For three years in a row back in the early '90s, President Bill Clinton used his State of the Union address to exhort Congress to make Medicare available for purchase starting at 62.

A year ago Sen. Max Baucus of Montana talked up Medicare buy-in for those between 55 and 64 as a transitional step to nationwide insurance exchanges for individuals (see page 30 of the PDF) in his white paper on health overhaul.

But at what cost? Lo and behold, the analysts over at the Congressional Budget Office even took a look at what a buy-in would cost folks almost old enough to qualify for Medicare, those ages 62 to 64, and presumably the most expensive to insure. The price tag: $7,600 a year, including drug coverage, for individuals in 2011. (The details start on page 51 of the PDF.)

That's pretty steep compared with the recent average premium of $4,722 for 55- to 64-year-olds in the non-group market, according to a figure cited in a May report on Medicare buy-in by the nonpartisan Kaiser Family Foundation. About four million people in the age group are without insurance.

So no wonder that wonky what-ifs from wayback, including some from CBO and independent analysts, find that a subsidy would probably be needed to get many of the uninsured to buy in to Medicare, even if became an option. That's especially true for healthy folks who might decide to just risk it, if the cost of coverage were too high.

Without subsidies, a 2002 estimate found a Medicare buy-in would only cut a single percentage point from the proportion of uninsured adults ages 55 to 64, leaving 9 percent rather than 10 percent without coverage.

In those days, the uninsured rate was lower than today's 12 percent for that age group. At that time, adding a subsidy that gets more generous for those making less money pushed the share of uninsured adults down by half—to 5 percent, calculations showed.

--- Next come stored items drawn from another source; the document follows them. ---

(** * secevent-js: claim assembly and validation engine

    A shallow embedding of the builder ([src/builder/builder.ts]), the
    event factory helpers ([src/types/events.ts]) and the parser/validator
    ([src/parser/parser.ts]) of the Security Event Token library, followed
    by the properties established about them.

    JavaScript objects are finite maps from property names to values
    (stdpp's [gmap string]); the order in which [Object.keys] enumerates an
    object is the enumeration order of the map, and no statement below
    depends on it.  Thrown values and the external collaborators (the
    [jose] verifier and decoder, the platform URL parser, the ID generator
    and the clock) are explicit: functions that can throw return a sum, and
    code that calls a collaborator threads the state of the outside world. *)

From Stdlib Require Import QArith Qround.
From stdpp Require Import gmap strings list fin_maps pretty.

Set Warnings "-register-all".

(** ** JavaScript values *)

Module Js.

(** Numbers: a finite number is an exact rational (every finite double is
    one; negative zero is zero), and there are [NaN] and the two
    infinities.  A rational stands for the finite number of that value. *)
Inductive JsNumber : Type :=
  | Finite (q : Q)
  | NaN
  | Infinity (negative : bool).

Coercion Finite : Q >-> JsNumber.
Bind Scope Q_scope with JsNumber.

(** The values that reach the modelled code: JSON values plus [undefined]
    and the numbers that are not finite. *)
Inductive JsValue : Type :=
  | JUndefined
  | JNull
  | JBool (b : bool)
  | JNum (n : JsNumber)
  | JStr (s : string)
  | JArr (l : list JsValue)
  | JObj (o : gmap string JsValue).

Abbreviation JsObject := (gmap string JsValue).

Inductive JsType : Type :=
  | TUndefined | TObject | TBoolean | TNumber | TString.

#[global] Instance JsType_eq_dec : EqDecision JsType.
Proof. solve_decision. Defined.

(** [typeof v]; note [typeof null] and [typeof []] are both ['object']. *)
Definition typeof (v : JsValue) : JsType :=
  match v with
  | JUndefined => TUndefined
  | JNull => TObject
  | JBool _ => TBoolean
  | JNum _ => TNumber
  | JStr _ => TString
  | JArr _ => TObject
  | JObj _ => TObject
  end.

(** ToBoolean of a number: zero and [NaN] are falsy. *)
Definition number_truthy (n : JsNumber) : bool :=
  match n with
  | Finite q => negb (Qeq_bool q 0)
  | NaN => false
  | Infinity _ => true
  end.

(** The numbers that count as unset in [n || fallback]. *)
Definition zero_or_NaN (n : JsNumber) : Prop :=
  match n with
  | Finite q => (q == 0)%Q
  | NaN => True
  | Infinity _ => False
  end.

(** ToBoolean: what [if (v)], [!v] and [v || w] look at. *)
Definition truthy (v : JsValue) : bool :=
  match v with
  | JUndefined => false
  | JNull => false
  | JBool b => b
  | JNum n => number_truthy n
  | JStr s => negb (String.eqb s "")
  | JArr _ => true
  | JObj _ => true
  end.

(** [o.k]: reading a property that is not there gives [undefined]. *)
Definition prop (o : JsObject) (k : string) : JsValue :=
  default JUndefined (o !! k).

The May report from Kaiser recaps the thinking on Medicare buy-in and broadens a bit the number of folks who might be candidates for the option. While folks ages 55 to 64 are much more likely to be insured than the younger set, such as those 19 to 34 years old, older folks are far more likely to have health issues that can make it difficult to get insurance at any price.

Over at the Health Affairs blog, a post in October by Jeffery Goldsmith, president of Health Futures, underscores the problem. "If one is thinking strategically, the most worrisome segment of the uninsured is the 11.3 million aged 45-64, who were the fastest growing age cohort of uncovered folk from 2007-2008," he writes. "It is one thing to be 22 and immortal and uncovered; it is quite another to be a 52 year old diabetic widow with hypertension, not disabled but thirteen years shy of Medicare and uncovered."

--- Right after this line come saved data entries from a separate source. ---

Lemma floor_times_reaches (m z : Z) :
  0 <= z < m -> m <= 2 ^ 26 ->
  exists k, 0 <= k < two53 /\ floor_times k m = z.
Proof.
  intros Hz Hm. change (2 ^ 26) with 67108864 in Hm.
  set (c := (z * 67108864 + m - 1) / m).
  assert (Hc : z * 67108864 <= c * m < z * 67108864 + m).
  { pose proof (Z.div_mod (z * 67108864 + m - 1) m ltac:(lia)) as Hdm.
    pose proof (Z.mod_pos_bound (z * 67108864 + m - 1) m ltac:(lia)) as Hr.
    fold c in Hdm. nia. }
  assert (Hc0 : 0 <= c < 67108864) by nia.
  exists (c * 2 ^ 27). split; [change (2 ^ 27) with 134217728; unfold two53; lia|].
  unfold floor_times, to_double.
  assert (Hcm : 0 <= c * m < two53) by (unfold two53; nia).
  replace (c * 2 ^ 27 * m) with (c * m * 2 ^ 27) by ring.
  destruct (Z.eq_dec (c * m) 0) as [E|E].
  - rewrite E. cbn. nia.
  - rewrite Z.abs_eq, Z.sgn_pos, Z.mul_1_l by nia.
    rewrite nearest53_scaled by (trivial; lia).
    change two53 with (67108864 * 2 ^ 27).
    rewrite Z.div_mul_cancel_r by (try discriminate; lia).
    symmetry. apply (Z.div_unique _ _ z (c * m - z * 67108864)); lia.
Qed.

(** X2: every integer between the bounds is a possible result of
    [getRandomInt]: for integer bounds that are not beyond [2^53] in
    magnitude and less than [2^26] apart, and any value between them, there
    is a random source on which the call returns that value, the rounding of
    the product included. *)
Theorem getRandomInt_reaches_every_value (min max z : Z) (w : World) :
  - two53 <= min -> max <= two53 ->
  min <= z <= max ->
  max - min < 2 ^ 26 ->
  exists source,
    fst (getRandomInt min max
           {| random_source := source; random_calls := random_calls w;
              console := console w |})
    = inr z.
Proof.
  intros Hmin Hmax Hz Hwide. change (2 ^ 26) with 67108864 in Hwide.
  destruct (floor_times_reaches (max - min + 1) (z - min)) as (k & Hk & Hfloor);
    [lia | change (2 ^ 26) with 67108864; lia |].
  exists (fun _ => k).
  rewrite getRandomInt_exact by (trivial; unfold two53; lia).
  cbn [random_source random_calls fst].
  rewrite (Z.mod_small k two53 Hk), Hfloor. f_equal. lia.
Qed.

So he argues, let's drop the two-year waiting period for the newly disabled to enroll in Medicare and let the non-disabled buy Medicare after 55 at the program's estimated actuarial cost. Subsidies should be offered on a sliding scale for those who need them. You can read his post for more details.

In the end, he argues, Medicare buy-in would be quicker, less disruptive to the insurance market and more affordable than a public option. Seems like some folks on Capitol Hill came to the same conclusion.